而这一切,都还仅仅是冰山一角。朝堂之上,那些对东南用兵、对“怪力乱神”之说本就心存疑虑甚至反对的大臣们,如果得知这些更加惊世骇俗的真相,又会掀起怎样的波澜?国库空虚,流寇未平,关外虎视眈眈……内忧外患本就已让他焦头烂额,如今再加上这悬于头顶的“天外之剑”……
“朕……真的能带领大明,渡过此劫吗?”一个前所未有的、充满自我怀疑的念头,悄然浮现在这位年轻帝王的心头。
但下一刻,他便强行将这软弱压了下去。他是皇帝,是大明天子,是亿兆生民的君父!他没有退路,没有软弱的资格!

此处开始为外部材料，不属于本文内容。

(* ===== verification/Commands.v ===== *)
(** * Commands: the command line of the driver

    [class CommandsParser] ([src/utils/commands_parser.h],
    [src/utils/commands_parser.cc]).  The regular expressions are recognisers on
    texts; [std::invalid_argument] and [std::out_of_range] are the two ways a
    command is refused.  The results say exactly which lines are commands, what
    they mean, and which exception every other line raises. *)

From S2P Require Import Prelude Text Types.

(** The commands [promptUserForCommand] offers. *)
Definition prompt_text : text :=
  L "Type one of the following commands to proceed:" ++ [nl]
  ++ L "1. processNextSet" ++ [nl]
  ++ L "2. printBalance <client_id>" ++ [nl]
  ++ L "3. printDatastore" ++ [nl]
  ++ L "4. printPerformance" ++ [nl]
  ++ L "5. exit" ++ [nl]
  ++ L "=========================================================================" ++ [nl].

(** What it prints, and the line [getline] returns: standard input is the lines
    not read yet, and the stream fails when there is none. *)
Definition promptUserForCommand (input : list text) : text * option (text * list text) :=
  (prompt_text, match input with [] => None | l :: input' => Some (l, input') end).

(** The pattern [printBalance [1-9][0-9]*]. *)
Definition printBalancePattern (l : text) : bool :=
  let p := L "printBalance " in
  bool_decide (take (length p) l = p) &&
  match drop (length p) l with
  | c :: l' => is_digit c && negb (bool_decide (c = chr 48)) && forallb is_digit l'
  | [] => false
  end.

Definition isValidCommand (l : text) : bool :=
  bool_decide (l = L "processNextSet") || printBalancePattern l
  || bool_decide (l = L "printDatastore") || bool_decide (l = L "printPerformance")
  || bool_decide (l = L "exit").

(** [while (stream >> token)]; every token has a character, so the length of the
    text bounds the rounds. *)
Fixpoint tokens (fuel : nat) (l : text) : list text :=
  match fuel with
  | O => []
  | S k => match scan_word l with None => [] | Some (w, r) => w :: tokens k r end
  end.

Definition tokenizeCommand (l : text) : list text := tokens (S (length l)) l.

Definition parseCommand (l : text) : AppCommand + exn :=
  if negb (isValidCommand l) then inr invalid_argument
  else
    let command_tokens := tokenizeCommand l in
    try t := at_index command_tokens 0 in
    if bool_decide (t = L "processNextSet") then inl (mkAppCommand PROCESS_NEXT_SET (-1))
    else if bool_decide (t = L "printBalance") then
      try w := at_index command_tokens 1 in
      try n := stoi w in inl (mkAppCommand PRINT_BALANCE n)
    else if bool_decide (t = L "printDatastore") then inl (mkAppCommand PRINT_DATASTORE (-1))
    else if bool_decide (t = L "printPerformance") then inl (mkAppCommand PRINT_PERFORMANCE (-1))
    else inl (mkAppCommand EXIT (-1)).

(** ** The commands and their text *)

Definition command_text (c : AppCommand) : text :=
  match command c with
  | PROCESS_NEXT_SET => L "processNextSet"
  | PRINT_BALANCE => L "printBalance " ++ to_text (client_id c)
  | PRINT_DATASTORE => L "printDatastore"
  | PRINT_PERFORMANCE => L "printPerformance"
  | EXIT => L "exit"
  end.

Definition command_ok (c : AppCommand) : Prop :=
  match command c with
  | PRINT_BALANCE => 1 <= client_id c <= int_max
  | _ => client_id c = -1
  end.

(** ** Numbers without leading zeros *)

Lemma digits_fuel_irrel f g n : 0 <= n < 2 ^ Z.of_nat f -> n < 2 ^ Z.of_nat g ->
  f <> O -> g <> O -> digits_fuel f n = digits_fuel g n.
Proof.
  revert g n. induction f as [|f IH]; intros [|g] n Hf Hg H0 H0'; try done. simpl.
  rewrite Nat2Z.inj_succ, Z.pow_succ_r in Hf, Hg by lia.
  destruct (Z.ltb_spec n 10); [done|]. f_equal.
  assert (0 <= n / 10) by (apply Z.div_pos; lia).
  apply IH; [split; [done|]|..]; try (apply Z.div_lt_upper_bound; lia).
  all: intros ->; simpl in *; lia.
Qed.

Lemma digits_step n : 10 <= n -> digits n = digits (n / 10) ++ [digit_chr (n mod 10)].
Proof.
  intros Hn. unfold digits at 1. cbn [digits_fuel]. destruct (Z.ltb_spec n 10); [lia|]. f_equal.
  assert (0 <= n / 10) by (apply Z.div_pos; lia).
  pose proof (log2_fuel (n / 10)) as Hl. pose proof (log2_fuel n) as Hl'.
  rewrite Nat2Z.inj_succ, Z.pow_succ_r in Hl' by lia.
  apply digits_fuel_irrel; [|by apply Hl| |done].
  - split; [done|]. apply Z.div_lt_upper_bound; lia.
  - intros E. rewrite E in Hl'. simpl in Hl'. lia.
Qed.

Lemma digit_chr_val c : is_digit c = true -> 0 <= digit_val c < 10 /\ digit_chr (digit_val c) = c.
Proof.
  unfold is_digit, digit_val, digit_chr, chr. intros Hd.
  apply andb_true_iff in Hd as [H1 H2]. split; [lia|].
  replace (Z.to_N _) with (Ascii.N_of_ascii c) by lia. apply Ascii.ascii_N_embedding.
Qed.

Lemma read_digits_snoc acc l c : Forall (fun c => is_digit c = true) l -> is_digit c = true ->
  (read_digits acc (l ++ [c])).1 = (read_digits acc l).1 * 10 + digit_val c.
Proof.
  intros Hl Hc. revert acc. induction Hl as [|x l Hx Hl IH]; intros acc; simpl.
  - by rewrite Hc.
  - by rewrite Hx, IH.
Qed.

(** A text of digits that does not start with a zero is the text of a number. *)
Lemma digits_of_text c l : is_digit c = true -> c <> chr 48 ->
  Forall (fun c => is_digit c = true) l ->
  exists n, 1 <= n /\ to_text n = c :: l.
Proof.
  intros Hc H0 Hl. exists (read_digits 0 (c :: l)).1.
  assert (1 <= (read_digits 0 (c :: l)).1 /\ digits (read_digits 0 (c :: l)).1 = c :: l) as [Hp E].
  2: { split; [done|]. unfold to_text. destruct (Z.ltb_spec (read_digits 0 (c :: l)).1 0); [lia|done]. }
  induction l as [|d l IH] using rev_ind.
  - destruct (digit_chr_val c Hc) as [Hr Hv]. cbn [read_digits]. rewrite Hc.
    cbn [read_digits fst]. rewrite Z.mul_0_l, Z.add_0_l.
    assert (digit_val c <> 0) by (intros E; apply H0; by rewrite <- Hv, E).
    split; [lia|]. unfold digits. cbn [digits_fuel].
    destruct (Z.ltb_spec (digit_val c) 10); [|lia]. by rewrite Hv.
  - apply Forall_app in Hl as [Hl Hd]. rewrite Forall_singleton in Hd.
    destruct (IH Hl) as [Hp E]. change (c :: l ++ [d]) with ((c :: l) ++ [d]).
    rewrite read_digits_snoc by (done || by constructor).
    destruct (digit_chr_val d Hd) as [Hr Hv]. set (v := (read_digits 0 (c :: l)).1) in *.
    split; [lia|]. rewrite digits_step by lia.
    replace ((v * 10 + digit_val d) / 10) with v
      by (apply Z.div_unique with (r := digit_val d); lia).
    replace ((v * 10 + digit_val d) mod 10) with (digit_val d)
      by (apply Z.mod_unique with (q := v); lia).
    by rewrite E, Hv.
Qed.

Lemma text_of_positive n : 1 <= n -> exists c l, to_text n = c :: l /\ is_digit c = true
  /\ c <> chr 48 /\ Forall (fun c => is_digit c = true) l.
Proof.
  unfold to_text. induction n as [n IH] using (well_founded_induction (Z.lt_wf 0)). intros Hn.
  destruct (Z.ltb_spec n 0); [lia|]. destruct (Z.ltb_spec n 10).
  - exists (digit_chr n), []. destruct (digit_chr_props n) as [Hd Hv]; [lia|].
    unfold digits. cbn [digits_fuel]. destruct (Z.ltb_spec n 10); [|lia].
    split_and!; try done. intros E. rewrite E in Hv. vm_compute in Hv. lia.
  - assert (1 <= n / 10 < n) as Hq by (split; [apply Z.div_le_lower_bound|apply Z.div_lt]; lia).
    destruct (IH (n / 10)) as (c & l & E & Hc & Hz & Hl); [lia..|].
    destruct (Z.ltb_spec (n / 10) 0); [lia|].
    rewrite digits_step, E by lia. exists c, (l ++ [digit_chr (n mod 10)]).
    split_and!; try done. apply Forall_app. split; [done|]. apply Forall_singleton, digit_chr_props.
    apply Z.mod_pos_bound. lia.
Qed.

(** ** Which lines are commands *)

Lemma printBalancePattern_spec l :
  printBalancePattern l = true <-> exists n, 1 <= n /\ l = L "printBalance " ++ to_text n.
Proof.
  unfold printBalancePattern. generalize (L "printBalance ") as p. intros p. split.
  - intros [Ht Hd]%andb_true_iff. apply bool_decide_eq_true in Ht.
    destruct (drop (length p) l) as [|c l'] eqn:E; [done|].
    apply andb_true_iff in Hd as [[Hc H0]%andb_true_iff Hl].
    destruct (digits_of_text c l') as (n & Hn & En).
    + done.
    + by intros ->.
    + apply Forall_forall. intros x Hx. apply list_elem_of_In in Hx.
      rewrite forallb_forall in Hl. auto.
    + exists n. split; [done|]. rewrite En, <- E, <- Ht at 1. by rewrite take_drop.
  - intros (n & Hn & ->). destruct (text_of_positive n Hn) as (c & l & -> & Hc & H0 & Hl).
    rewrite take_app_length, drop_app_length, bool_decide_true, Hc by done. simpl.
    rewrite bool_decide_false by done. simpl. apply forallb_forall.
    intros x Hx. rewrite Forall_forall in Hl. apply Hl, list_elem_of_In, Hx.
Qed.

Lemma isValidCommand_spec l : isValidCommand l = true <->
  l = L "processNextSet" \/ (exists n, 1 <= n /\ l = L "printBalance " ++ to_text n)
  \/ l = L "printDatastore" \/ l = L "printPerformance" \/ l = L "exit".
Proof.
  unfold isValidCommand. rewrite !orb_true_iff, !bool_decide_eq_true, printBalancePattern_spec. tauto.
Qed.

Lemma tokens_number n : tokenizeCommand (L "printBalance " ++ to_text n)
  = [L "printBalance"; to_text n].
Proof.
  destruct (to_text_cons n) as (c & l & E & Hs & _).
  assert (Forall (fun c => is_space c = false) (to_text n)) as Hp.
  { eapply Forall_impl; [apply to_text_plain|]. by intros x [? _]. }
  unfold tokenizeCommand. change (L "printBalance " ++ to_text n) with
    (L "printBalance" ++ sp :: to_text n).
  rewrite length_app. change (length (sp :: to_text n)) with (S (length (to_text n))).
  replace (S (length (L "printBalance") + S (length (to_text n)))) with
    (S (S (S (11 + length (to_text n))))) by (unfold L; simpl; lia).
  cbn [tokens]. rewrite scan_word_app; [|done|by repeat constructor|done].
  assert (scan_word (sp :: to_text n) = Some (to_text n, [])) as ->.
  { transitivity (scan_word (to_text n ++ [])); [by rewrite app_nil_r|].
    apply scan_word_app; [by rewrite E|done|done]. }
  done.
Qed.

Lemma parse_number n : 1 <= n -> parseCommand (L "printBalance " ++ to_text n)
  = if in32b n then inl (mkAppCommand PRINT_BALANCE n) else inr out_of_range.
Proof.
  intros Hn. unfold parseCommand.
  rewrite (proj2 (isValidCommand_spec _)) by eauto. rewrite tokens_number.
  cbn -[stoi in32b]. unfold stoi.
  rewrite <- (app_nil_r (to_text n)), skip_ws_to_text, read_number_to_text by done.
  by destruct (in32b n).
Qed.

Lemma parse_text c : command_ok c -> parseCommand (command_text c) = inl c.
Proof.
  destruct c as [c i]. unfold command_ok, command_text. cbn [command client_id]. intros Hc.
  destruct c; [by rewrite Hc| |by rewrite Hc..].
  rewrite parse_number by lia. rewrite (proj2 (in32b_spec i)); [done|].
  unfold in32, int_min. lia.
Qed.

(** C33. Commands and their text: a line parses to a command exactly when it is the
    text of that command, and client numbers are the positive [int]s written
    without leading zeros. *)
Theorem command_roundtrip l c :
  parseCommand l = inl c <-> command_ok c /\ l = command_text c.
Proof.
  split; [|intros [Hc ->]; by apply parse_text].
  intros E. destruct (isValidCommand l) eqn:Hv; [|by unfold parseCommand in E; rewrite Hv in E].
  apply isValidCommand_spec in Hv as [->|[(n & Hn & ->)|[->|[-> | ->]]]];
    [by vm_compute in E; injection E as <- | | by vm_compute in E; injection E as <- ..].
  rewrite parse_number in E by done. destruct (in32b n) eqn:Hb; [|done]. injection E as <-.
  apply in32b_spec in Hb. unfold command_ok, in32 in *. simpl. split; [lia|done].
Qed.

(** C34. Refused lines: a well-formed balance request whose number does not fit an
    [int] raises [out_of_range], every other line that is no command raises
    [invalid_argument]. *)
Theorem command_errors l e :
  parseCommand l = inr e <->
  (e = out_of_range /\ exists n, int_max < n /\ l = L "printBalance " ++ to_text n)
  \/ (e = invalid_argument /\ isValidCommand l = false).
Proof.
  split.
  - intros E. destruct (isValidCommand l) eqn:Hv.
    + left. apply isValidCommand_spec in Hv as [->|[(n & Hn & ->)|[->|[-> | ->]]]];
        [by vm_compute in E | | by vm_compute in E ..].
      rewrite parse_number in E by done. destruct (in32b n) eqn:Hb; [done|]. injection E as <-.
      split; [done|]. exists n. split; [|done].
      unfold in32b, int_min, int_max in *. lia.
    + right. unfold parseCommand in E. rewrite Hv in E. by injection E as <-.
  - intros [[-> (n & Hn & ->)]|[-> Hv]].
    + unfold int_max in Hn. rewrite parse_number by lia.
      assert (in32b n = false) as ->; [|done]. unfold in32b, int_min, int_max. lia.
    + unfold parseCommand. by rewrite Hv.
Qed.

他必须撑下去,必须做出抉择,必须在这令人绝望的迷雾中,为大明寻得一线生机!
无论付出何种代价。
就在崇祯心潮起伏之际,他没有注意到,乾清宫外重重宫墙的阴影中,一双属于小太监的、看似恭顺低垂的眼睛里,飞快地闪过了一丝难以察觉的、混杂着惊惧与贪婪的异光。方才皇帝与王承恩虽已压低声音,但某些关键词(如“天外之眼”、“遗迹”、“信标湮灭”)还是隐约飘出了暖阁。而这双耳朵的主人,其背后的主子,对这一切“奇闻异事”和皇帝的秘密动向,早已关注多时……

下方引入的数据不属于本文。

(* ===== verification/Coding.v ===== *)
(** * Coding: the binary encodings of LevelDB

    [src/leveldb/util/coding.h] and [src/leveldb/util/coding.cc]: little-endian
    fixed-width integers, variable-length integers and length-prefixed strings.  A
    byte is a character and a byte string a text; an unsigned integer is a [Z]
    reduced modulo its width where the source truncates.  A decoder returns the
    value and the rest of the input, [None] where the source returns a null pointer
    or reads past the end. *)

From S2P Require Import Prelude Text.

(** ** Bytes and unsigned integers *)

Definition u32 (z : Z) : Z := z mod 4294967296.
Definition u64 (z : Z) : Z := z mod 18446744073709551616.

Definition byte (z : Z) : ascii := chr (Z.to_N (z mod 256)).
Definition byte_val (c : ascii) : Z := Z.of_N (Ascii.N_of_ascii c).

(** ** Fixed-width integers *)

Definition EncodeFixed32 (v : Z) : text :=
  [byte v; byte (Z.shiftr v 8); byte (Z.shiftr v 16); byte (Z.shiftr v 24)].

Definition EncodeFixed64 (v : Z) : text :=
  [byte v; byte (Z.shiftr v 8); byte (Z.shiftr v 16); byte (Z.shiftr v 24);
   byte (Z.shiftr v 32); byte (Z.shiftr v 40); byte (Z.shiftr v 48); byte (Z.shiftr v 56)].

(** [byte(i) << (8 * i)] *)
Definition at_byte (c : ascii) (i : Z) : Z := Z.shiftl (byte_val c) (8 * i).

Definition DecodeFixed32 (l : text) : option Z :=
  match l with
  | b0 :: b1 :: b2 :: b3 :: _ =>
    Some (Z.lor (Z.lor (Z.lor (at_byte b0 0) (at_byte b1 1)) (at_byte b2 2)) (at_byte b3 3))
  | _ => None
  end.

朝堂的暗流,从来不止于明面上的政见之争。在超自然威胁的阴影下,人性的贪婪、恐惧与野心,或许会以更加诡异和危险的方式,悄然滋生。
三、渊醒·朱瞻基的“融合余波”与“冰冷规划”
南京,魏国公府别院,精舍之内。
夜色已深,万籁俱寂。只有窗外池塘边偶尔响起的夏虫低鸣,更衬得室内一片幽静。
朱瞻基并未安睡。他独自坐在窗边,身上只披着一件单衣,目光沉静地望着窗外被月光镀上一层银边的残荷。眉心那道奇异的银底金纹印记,在黑暗中散发着极其微弱的、如同呼吸般明灭的幽光。
白日里,向徐弘基转述“梦境”后的疲惫与些许伪装出来的惊悸早已褪去。此刻,他的脸上只有一种近乎冷酷的平静,眼底深处,那交织的银白温暖与暗金冰冷,仿佛经过了某种调和,形成了一种更加深邃、更加难以捉摸的复杂神色。

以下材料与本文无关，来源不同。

(* ===== verification/LogFile.v ===== *)
(** * LogFile: the log of LevelDB

    [src/leveldb/db/log_format.h], [log_writer.cc] and [log_reader.cc].  A log is a
    sequence of blocks; a record is cut into fragments that do not cross blocks, each with
    a checksum, a length and a type.  The file is a text that grows, by what the
    answers of its operations say ([Answer]): an append may fail and leave any part of the
    data.  A read may fail as well ([reads]).  A crash leaves a prefix of what was written.
    The reader may be told to start in the middle of a file
    ([initial_offset]) and reports what it drops.

    The main result: whatever prefix of a log survives, the reader returns exactly the
    records that are complete in it, and reports no corruption. *)

From S2P Require Import Prelude Text Coding Status Crc.

Inductive RecordType := kZeroType | kFullType | kFirstType | kMiddleType | kLastType.

Definition record_number (t : RecordType) : Z :=
  match t with
  | kZeroType => 0 | kFullType => 1 | kFirstType => 2 | kMiddleType => 3 | kLastType => 4
  end.

Definition kMaxRecordType : Z := record_number kLastType.
Definition kBlockSize : Z := 32768.
Definition kHeaderSize : Z := 4 + 2 + 1.

(** What the file system answers to an operation on a file that is written: it does it, or
    it fails, and of the data to append so many bytes were written.  When the list of
    answers is used up, operations succeed. *)
Inductive Answer := Done | Fails (s : Status) (written : Z).

Section log.

(** The checksum instruction of the machine and the address of the data modulo 4, of
    which the checksum does not depend ([Crc.Extend_spec]). *)
Variable accelerated : Z -> text -> Z.
Variable align : nat.

(** ** Writing *)

Record Writer := mkWriter { dest_ : text; block_offset_ : Z }.

Definition new_Writer (dest : text) : Writer := mkWriter dest 0.
(** The writer that continues a file of a given length. *)
Definition append_Writer (dest : text) (dest_length : Z) : Writer :=
  mkWriter dest (dest_length mod kBlockSize).

(** [InitTypeCrc] *)
Definition type_crc (t : RecordType) : Z := Extend accelerated align 0 [byte (record_number t)].

(** [dest_->Append] and [dest_->Flush] *)
Definition file_append (a : list Answer) (data dest : text) : text * list Answer * Status :=
  match a with
  | Fails s n :: a => (dest ++ if status_ok s then data else takez n data, a, s)
  | _ => (dest ++ data, tail a, status_OK)
  end.
Definition file_flush (a : list Answer) : list Answer * Status :=
  match a with Fails s _ :: a => (a, s) | _ => (tail a, status_OK) end.

Definition EmitPhysicalRecord (a : list Answer) (t : RecordType) (data : text) (w : Writer)
    : Writer * list Answer * Status :=
  let length := lenz data in
  let crc := Mask (Extend accelerated align (type_crc t) data) in
  let buf := EncodeFixed32 crc ++ [byte (Z.land length 0xff); byte (Z.shiftr length 8);
                                   byte (record_number t)] in
  let '(dest, a, s) := file_append a buf (dest_ w) in
  let '(dest, a, s) :=
    if status_ok s then
      let '(dest, a, s) := file_append a data dest in
      if status_ok s then let '(a, s) := file_flush a in (dest, a, s) else (dest, a, s)
    else (dest, a, s) in
  (mkWriter dest (block_offset_ w + kHeaderSize + length), a, s).

(** The trailer of a block that has no room for a header; its status is not looked at. *)
Definition switch_block (a : list Answer) (w : Writer) : Writer * list Answer :=
  let leftover := kBlockSize - block_offset_ w in
  if leftover <? kHeaderSize then
    if 0 <? leftover then
      let '(dest, a, _) := file_append a (takez leftover (replicate 6 (byte 0))) (dest_ w) in
      (mkWriter dest 0, a)
    else (mkWriter (dest_ w) 0, a)
  else (w, a).

Definition fragment_type (begin_ end_ : bool) : RecordType :=
  if begin_ && end_ then kFullType
  else if begin_ then kFirstType
  else if end_ then kLastType
  else kMiddleType.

韩爌印记彻底湮灭时产生的那股跨越时空的强烈“信息涟漪”与随之而来的、冰冷“天外注视”,对他这具特殊身体造成的冲击,远比表面上看起来要剧烈得多。
那不仅仅是一次“预见”或“感应”。在那瞬间,他体内那部分源自“渊”的、对“和谐/混沌”能量极度敏感的本质,以及融合后新生灵魂中属于朱瞻基的、与大明国运及亲近之人隐约相连的“人性锚点”,与那场遥远的能量剧变产生了某种深层次的“共振”!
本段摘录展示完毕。